Halaman

Sabtu, 14 Desember 2013

Bosan



Ketika bosan mulai menyerang, apa yang akan Anda lakukan? Jawabannya tentu bermacam-macam. Mungkin ada yang akan menjawab begini; jalan-jalan, ngumpul bersama teman, mendengarkan musik, shopping, menonton TV, facebook-an, teleponan, masak, menulis, membaca buku, dan masih banyak lagi jawaban lainnya. Rasa bosan memang sering menghinggapi siapa saja dan kapan saja. Tidak tahu waktu. Ketika bosan itu mulai datang, maka tentunya kita akan berusaha menghilangkannya dengan cara bagaimanapun. Karena bosan itu rasanya tidak enak. Menusuk-nusuk perasaan. 

Pekerjaan, aktivitas, dan rutinitas yang kita jalani setiap hari tak jarang mengundang rasa bosan. Bahkan tidak punya aktivitas pun bisa jadi akan menjadi pemicu bosan. Ternyata, bosan itu hadir dalam keadaan bagaimanapun saja, tidak tentu karena kesibukan (semoga kita tidak bosan dengan rutinitas matahari yang terbit dari timur). 

Bosan memang perasaan yang kerap mengganggu dan membikin tak enak perasaan. Ia datang mengganggu pikiran manusia. Semua pekerjaan bisa jadi tidak selesai sesuai rencana gara-gara bosan. Dalam hubungan persahabatan, kekeluargaan, dan hubungan-hubungan lainnya juga bisa berakhir tidak baik gara-gara bosan. Kalau rasa bosan terus dibiarkan, pada tahapan selanjutnya bisa mengakibatkan pikiran stress dan depresi. Bosan benar-benar membawa petaka. 

Pertanyaannya sekarang, kenapa ada perasaan bosan? Saya yakin Anda akan sepakat dengan jawaban saya, karena bosan itu adalah manusiawi. Dalam kitab Minahus Saniyah, buah tangan Imam al-Ghazali, disebutkan bahwa bosan adalah fitrah manusia. Maka dari itu, Allah sengaja menciptakan hiburan dan kesenangan-kesenangan sebagai antisipasi menghilangkan rasa bosan itu. 

Bosan itulah yang kerap kali menghinggapi diri saya belakangan ini. Ia tak jemu menemani hari-hari saya. Kadang saya bosan menjalani aktivitas saya sebagai tenaga pengajar dan kadang saya juga bosan dengan kekosongan aktivitas.

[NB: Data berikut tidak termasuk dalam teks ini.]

(** A SOCKS connection whose client has sent CONNECT with one byte
    pipelined behind it: the byte waits in the input evbuffer while the
    outbound stream connects. *)
Definition sample_socks_pipelined : @net_state sample_protocol toy_socks :=
  from_ok (run 2 initial_state
    [(fair_weather, Accepted (sample_listener LSN_SOCKS_CLIENT) 5);
     (fair_weather, Readable (PBev 0%nat Input) [Byte.x01; Byte.x47])]).

(** Connections just accepted, before anything else happened. *)
Definition sample_client_accepted : @net_state sample_protocol toy_socks :=
  from_ok (run 1 initial_state
    [(fair_weather, Accepted (sample_listener LSN_SIMPLE_CLIENT) 5)]).

Definition sample_socks_accepted : @net_state sample_protocol toy_socks :=
  from_ok (run 1 initial_state
    [(fair_weather, Accepted (sample_listener LSN_SOCKS_CLIENT) 5)]).

(** A client is accepted and connected, a second one is accepted, and a
    graceful shutdown is asked for. *)
Definition sample_turns : list turn :=
  [Listen true (sample_params LSN_SIMPLE_CLIENT);
   Reactor fair_weather (Accepted (sample_listener LSN_SIMPLE_CLIENT) 5);
   Reactor fair_weather (Happened (PBev 0%nat Output) BEV_EVENT_CONNECTED);
   Reactor fair_weather (Accepted (sample_listener LSN_SOCKS_CLIENT) 6);
   Shutdown 0;
   StopListening].

Definition sample_two_conns : @net_state sample_protocol toy_socks :=
  from_ok (turns 1 initial_state sample_turns).

(** The operating system refusing the outbound bufferevent. *)
Definition no_outbound : os_env :=
  {| new_input_ok := true; new_output_ok := false; connect_r := 0;
     socket_error := 111; peername := None;
     sizeof_pointer := 8; ss_uninit := repeat Byte.xaa 128 |}.

Definition sample_turned_away : @net_state sample_protocol toy_socks :=
  from_ok (run_listener_cb CB_simple_client_listener sample_client_open no_outbound 9
             (sample_listener LSN_SIMPLE_CLIENT)).

(** ** Flags *)

Lemma flag_set_pow2 (x k : Z) : 0 <= k -> flag_set x (2 ^ k) = Z.testbit x k.
Proof.
  intros Hk. unfold flag_set.
  destruct (Z.testbit x k) eqn:Hb.
  - apply negb_true_iff, Z.eqb_neq. intros H0.
    assert (Z.testbit (Z.land x (2 ^ k)) k = true) as Hx.
    { rewrite Z.land_spec, Hb, Z.pow2_bits_true; auto. }
    rewrite H0, Z.bits_0 in Hx. discriminate.
  - apply negb_false_iff, Z.eqb_eq. apply Z.bits_inj'. intros n Hn.
    rewrite Z.land_spec, Z.bits_0.
    destruct (Z.eq_dec n k) as [->|Hne].
    + rewrite Hb. reflexivity.
    + rewrite Z.pow2_bits_false by lia. apply andb_false_r.
Qed.

Lemma read_flag (x : Z) : flag_set x EV_READ = Z.testbit x 1.
Proof. apply (flag_set_pow2 x 1). lia. Qed.

Lemma write_flag (x : Z) : flag_set x EV_WRITE = Z.testbit x 2.
Proof. apply (flag_set_pow2 x 2). lia. Qed.

Ltac flags :=
  unfold read_enabled, write_enabled; cbn [enabled set_enabled set_callbacks
    set_bev_input set_bev_output];
  rewrite ?read_flag, ?write_flag;
  repeat first [ rewrite Z.lor_spec | rewrite Z.land_spec
               | rewrite Z.lnot_spec by lia ];
  cbn [EV_READ EV_WRITE Z.lor Pos.lor Z.testbit Pos.testbit Z.lnot
       Z.pred_double Z.succ_double Z.pred Z.add Z.opp Pos.pred_double];
  rewrite ?andb_false_r, ?andb_true_r, ?orb_false_r, ?orb_true_r;
  try reflexivity.

Lemma disable_both_read (e : Z) :
  flag_set (Z.land e (Z.lnot (Z.lor EV_READ EV_WRITE))) EV_READ = false.
Proof. flags. Qed.

Lemma disable_both_write (e : Z) :
  flag_set (Z.land e (Z.lnot (Z.lor EV_READ EV_WRITE))) EV_WRITE = false.
Proof. flags. Qed.

Lemma disable_read_read (e : Z) :
  flag_set (Z.land e (Z.lnot EV_READ)) EV_READ = false.
Proof. flags. Qed.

Bagi saya, bosan tak ubahnya dengan penyakit akut semacam serangan jantung, stroke, ginjal, dan penyakit berbahaya lainnya. Ia bisa saja mematikan kreativitas-kreativitas saya. Bagaimana tidak, ketika saya akan mengoptimalkan potensi diri atau melakukan aktivitas untuk mengembangkan diri kadang saya merasa bosan. Benar-benar mengganggu, bukan? 

Ketika bosan ini datang di waktu senggang, maka salah satu cara yang bisa saya lakukan adalah melakukan kegiatan yang saya minati. Dengan cara begitulah, kebosanan yang sering kali mendera saya bisa sedikit sirna. Pagi hari, misalnya, saya mencoba menghirup udara di luar rumah sambil menikmati terbitnya matahari di sawah. Atau kalau tidak, saya mengajak sahabat saya untuk bermain badminton agar peluh bisa keluar dari tubuh. Memang terkesan biasa-biasa saja, tapi kadang hal kecil dan biasa itulah yang bisa menghibur pikiran dan hati saya. Setelah jalan-jalan pagi atau bermain badminton pikiran saya bisa sedikit lebih segar dan cemerlang, sehingga siap memulai aktivitas harian. Benar sekali kata Ali bin Abi Thalib, hati dan pikiran manusia butuh hiburan. 

Ketika lama saya renungkan, ternyata bosan akan cepat datang ketika kita tidak menikmati dan mencintai aktifitas yang kita lakukan. Saya sering mengeluh dan jenuh ketika mengajar di sekolah bilamana saya tidak menikmati dan mencintai aktifitas tersebut. Yang terbayang di benak saya ketika itu adalah saya hanya akan berceramah di depan kelas dan murid-murid hanya mendengarkan. Namun, akan berbeda ceritanya ketika saya menikmati aktivitas mengajar bersama murid-murid tercinta. Saya bisa memunculkan inovasi-inovasi baru untuk membuat suasana belajar tampak lebih menyenangkan. Di sana, saya akan menemukan keceriaan, lebih enjoy, dan lebih dekat dengan jiwa anak didik saya. 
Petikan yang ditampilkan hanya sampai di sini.